Al Qabri Ramos

The Snowgoose






Lugares da alma

Vagueei durante algum tempo até descobrir,
ao acaso, onde me levava a alma. Esta alma
de viajante que tenho. E nem vais acreditar.
Todos os locais onde estivemos, tu e eu,
em que eramos cúmplices de coisa nenhuma
e do amor que se construía em mim.

Há lugares que se apagam, aos quais
não voltamos. Nunca mais. Há outros que
teimamos em repetir, nos regressos a nós
e aos outros.


Hoje regressei a ti, nos poucos quilómetros
que fiz contigo. Voltei a chorar a saudade
do teu sorriso e da tua calma. Da tua ternura
e do teu "amor". Tinhas sombras para mim
e eu precisava delas mornas e espontâneas.
A poesia dos meus dias que me trazia o sol
e me fazia acreditar nos amanhãs todos.

Fiquei parada com a música que ouvíamos
e os vizinhos daquele prédio não deviam
perceber quem fica num sítio a olhar o vago
horas infinitas e a desprender-se do tempo
como quem se desprende da vida.
Não me importei quando me viram o rosto
molhado e nem me importei quando me
perguntaram porque não ia eu à festa.
A festa eras tu.

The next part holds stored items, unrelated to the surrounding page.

Lemma ns_accept n a el x :
  alead a (aterm a n) = Some el -> x `prefix_of` l_log el -> x <> [] ->
  nsteps n a (set_aacc n (aterm a n) (max (aacc a (n, aterm a n)) (length x))
    (set_alog n (merge (alog a n) x) a)).
Proof. intros. nstep_tac. Qed.

Lemma ns_overwrite n a el x y :
  alead a (aterm a n) = Some el -> x `prefix_of` l_log el ->
  ~ x `prefix_of` alog a n -> y `prefix_of` x ->
  (forall p, p `prefix_of` alog a n -> p `prefix_of` x -> p `prefix_of` y) ->
  nsteps n a (set_alog n y a).
Proof. intros. nstep_tac. Qed.

Lemma ns_commit n a k :
  (k <= length (alog a n))%nat -> committed a (aterm a n) (take k (alog a n)) ->
  nsteps n a (set_acommit n k a).
Proof. intros. nstep_tac. Qed.

(** ** Sections with at most one durable write *)

Lemma suffix_cons_cases {A} (x : A) j w :
  j `suffix_of` w -> w `suffix_of` x :: j -> w = j \/ w = x :: j.
Proof.
  intros [k1 ->] [k2 H2]. destruct k2 as [|y k2]; [by right|left].
  apply (f_equal length) in H2. simpl in H2. rewrite !length_app in H2. destruct k1; [done|].
  simpl in H2. lia.
Qed.

Lemma node_disk a n rf : node_ok a n rf -> disk_ok a n (jcur (wal rf)).
Proof. intros N. rewrite (n_wal _ _ _ _ _ N). apply N. Qed.

Lemma sim_push n a a' rf rf' :
  inv a -> node_ok a n rf -> nsteps n a a' -> node_ok a' n rf' ->
  wal rf' = persisted rf' :: wal rf -> sim_to n a rf a' rf'.
Proof.
  intros I N Hs N' Hw. split; auto; [by eapply nsteps_inv|].
  rewrite Hw. split; [by apply suffix_cons_r|]. intros w H1 H2.
  destruct (suffix_cons_cases _ _ _ H1 H2) as [->| ->].
  - exists a. split; [reflexivity|]. by apply node_disk.
  - exists a'. split; [done|]. apply N'.
Qed.

Lemma sim_mem n a a' rf rf' :
  inv a -> node_ok a n rf -> nsteps n a a' -> node_ok a' n rf' -> wal rf' = wal rf ->
  sim_to n a rf a' rf'.
Proof.
  intros I N Hs N' Hw. split; auto; [by eapply nsteps_inv|].
  rewrite Hw. split; [done|]. intros w H1 H2. rewrite (suffix_antisym _ _ H2 H1).
  exists a. split; [reflexivity|]. by apply node_disk.
Qed.

Lemma sim_core n a a' rf rf' rf'' :
  sim_to n a rf a' rf' -> same_core rf' rf'' -> sim_to n a rf a' rf''.
Proof.
  intros [S1 I1 N1 D1] Hc. split; auto; [by eapply node_ok_core|]. by rewrite (sc_wal _ _ Hc).
Qed.

(** No candidacy is started or continued in another round. *)
Definition quiet rf rf' : Prop :=
  customerId rf' = Candidate ->
  customerId rf = Candidate /\ term rf' = term rf /\ voteCount rf' = voteCount rf.

Lemma quiet_trans rf1 rf2 rf3 : quiet rf1 rf2 -> quiet rf2 rf3 -> quiet rf1 rf3.
Proof.
  unfold quiet. intros H1 H2 Hc. destruct (H2 Hc) as (? & ? & ?).
  destruct (H1 ltac:(done)) as (? & ? & ?). split_and!; [done|congruence|congruence].
Qed.

(** ** Facts of a running node *)

Lemma node_term a n rf : node_ok a n rf -> term rf = aterm a n.
Proof. intros N. apply (n_disk _ _ _ _ _ N). Qed.

Lemma node_log a n rf :
  node_ok a n rf -> logs rf = rep (alog a n) (snapshotIndex rf) /\
  0 <= snapshotIndex rf < zlen (alog a n).
Proof. intros N. split; [apply (d_logs _ _ _ _ _ (n_disk _ _ _ _ _ N))|apply (n_disk _ _ _ _ _ N)]. Qed.

Lemma node_lastIndex a n rf : node_ok a n rf -> lastLogIndex rf = zlen (alog a n) - 1.
Proof.
  intros N. destruct (node_log _ _ _ N) as [Hl Hs]. unfold lastLogIndex.
  rewrite Hl, zlen_rep by done. lia.
Qed.

Lemma node_lastTerm a n rf : node_ok a n rf -> lastLogTerm rf = Some (last_term (alog a n)).
Proof.
  intros N. destruct (node_log _ _ _ N) as [Hl Hs]. unfold lastLogTerm. rewrite Hl.
  by apply rep_last.
Qed.

Lemma node_logAt a n rf i :
  node_ok a n rf -> snapshotIndex rf <= i -> Term <$> logAt rf i = Term <$> (alog a n) @[i].
Proof.
  intros N Hi. destruct (node_log _ _ _ N) as [Hl Hs]. unfold logAt, relIdx. rewrite Hl.
  apply rep_term; lia.
Qed.

Lemma node_logAt_Some a n rf i :
  node_ok a n rf -> snapshotIndex rf <= i <= lastLogIndex rf ->
  exists e f, logAt rf i = Some e /\ (alog a n) @[i] = Some f /\ Term e = Term f.
Proof.
  intros N Hi. pose proof (node_logAt a n rf i N ltac:(lia)) as Ht.
  destruct (node_log _ _ _ N) as [Hl Hs]. rewrite (node_lastIndex _ _ _ N) in Hi.
  destruct (gidx_is_Some (alog a n) i ltac:(lia)) as [f Hf]. rewrite Hf in Ht. simpl in Ht.
  destruct (logAt rf i) as [e|]; simplify_eq/=. eauto.
Qed.

Lemma node_commit_len a n rf :
  inv a -> node_ok a n rf -> commitIndex rf < zlen (alog a n) /\
  committed a (aterm a n) (pre (alog a n) (commitIndex rf)).
Proof.
  intros I N. destruct (i_commit _ _ I n) as [Hlen Hc].
  pose proof (n_commit _ _ _ _ _ N). pose proof (n_snap _ _ _ _ _ N).
  destruct (node_log _ _ _ N) as [_ Hs]. split; [zlen_lia|]. unfold pre.
  by replace (Datatypes.S (Z.to_nat (commitIndex rf))) with (acommit a n) by lia.
Qed.

(** ** Terms *)

Lemma vote_fresh a n t : inv a -> aterm a n < t -> avote a (n, t) = None.
Proof.
  intros I Ht. destruct (avote a (n, t)) eqn:E; [|done].
  apply (i_vote _ _ I) in E. lia.
Qed.

Lemma stepDown_sim a n rf t :
  inv a -> node_ok a n rf -> term rf < t ->
  exists rf', stepDown rf t = Some rf' /\ sim_to n a rf (set_aterm n t a) rf' /\
    term rf' = t /\ customerId rf' = Follower.
Proof.
  intros I N Ht. pose proof (node_term _ _ _ N) as Htm. rewrite Htm in Ht.
  pose proof (ns_term n t a Ht) as Hs. destruct (nsteps_inv _ _ _ _ I Hs) as [I' Hle].
  eexists. split; [done|]. split; [|done].
  apply sim_push; auto; simpl; rewrite (n_wal _ _ _ _ _ N); [|done].
  destruct N as [H1 H2 H3 [D1 D2 D3 D4 D5 D6] H5 H6 H7 H8 H9].
  split; simpl; auto; try done.
  split; simpl; auto; rewrite ?fn_lookup_insert; auto.
  - by apply vote_fresh.
  - eapply committed_mono; eauto. simpl in D5. lia.
Qed.

Lemma adoptTerm_sim a n rf t :
  inv a -> node_ok a n rf -> exists rf' a',
  adoptTerm rf t = Some rf' /\ sim_to n a rf a' rf' /\ quiet rf rf' /\
  term rf' = Z.max (term rf) t /\ (term rf < t \/ rf' = rf /\ a' = a).
Proof.
  intros I N. unfold adoptTerm. dcase.
  - destruct (stepDown_sim a n rf t) as (rf' & -> & Hs & Ht & Hr); auto.
    exists rf', (set_aterm n t a). split_and!; auto; [|lia]. unfold quiet. congruence.
  - exists rf, a. split_and!; auto; [by apply sim_refl|done|lia].
Qed.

Num sítio qualquer, onde
quer que estivesses, deverias ter-me
ouvido chamar. Sei que sim, ouviste. E
sei que gritei, mas nada aconteceu.

Os lugares são pedaços de nós que
marcamos com vivências.
Decorei o contorno dos estores,
adivinhei a preparação dos jantares
por ali, vi-os sacudirem tapetes e
passarem a ferro nas marquises
transparentes. E também vi gatos
debruçados e carros com seres mal
dispostos que aguardavam que a
transeunte do veículo cedesse o
lugar de estacionamento para que
ali pudessem estacionar. Ela não cedeu.
Porque aquele lugar era dela.

E vi-te passar. Levavas o que deduzo
ser um livro e vestias uma
t.shirt preta. Talvez a mesma onde as
minhas mãos já tinham acariciado o
teu peito. Ou talvez outra. Vinhas de
casa da tua irmã, porventura.
Vestias uma ganga escura. Talvez a
mesma dos nossos domingos de verão.
Que nunca mais aconteceram.
Que te acompanhavam nas caminhadas
a pé que tanto gostavas. Calçavas uns
ténis. Não tos vi, mas adivinhei pelo
teu andar ligeiro. Não me viste.
Mas estavas em mim, sem saberes.

E porque há lugares que nos atraiçoam
e nos fazem regressar (como o de um
criminoso que volta à cena do crime,
das andorinhas que regressam
uma e outra vez ao ninho do ano anterior),
hoje estive no teu lugar e tentei
não fazer presença. Apenas amor.
Enviei-te amor nas vibrações do vento.
Só. Quero que sejas tão imensamente
feliz. Num recôndito da alma,
sentiste-me dentro. Era lá que eu estava.
E é lá que volto quando perco o chão.

Comentários

Arábica disse…
Obrigada pela partilha.
Nós somos também lugares.
Num outro tempo, num outro paralelo.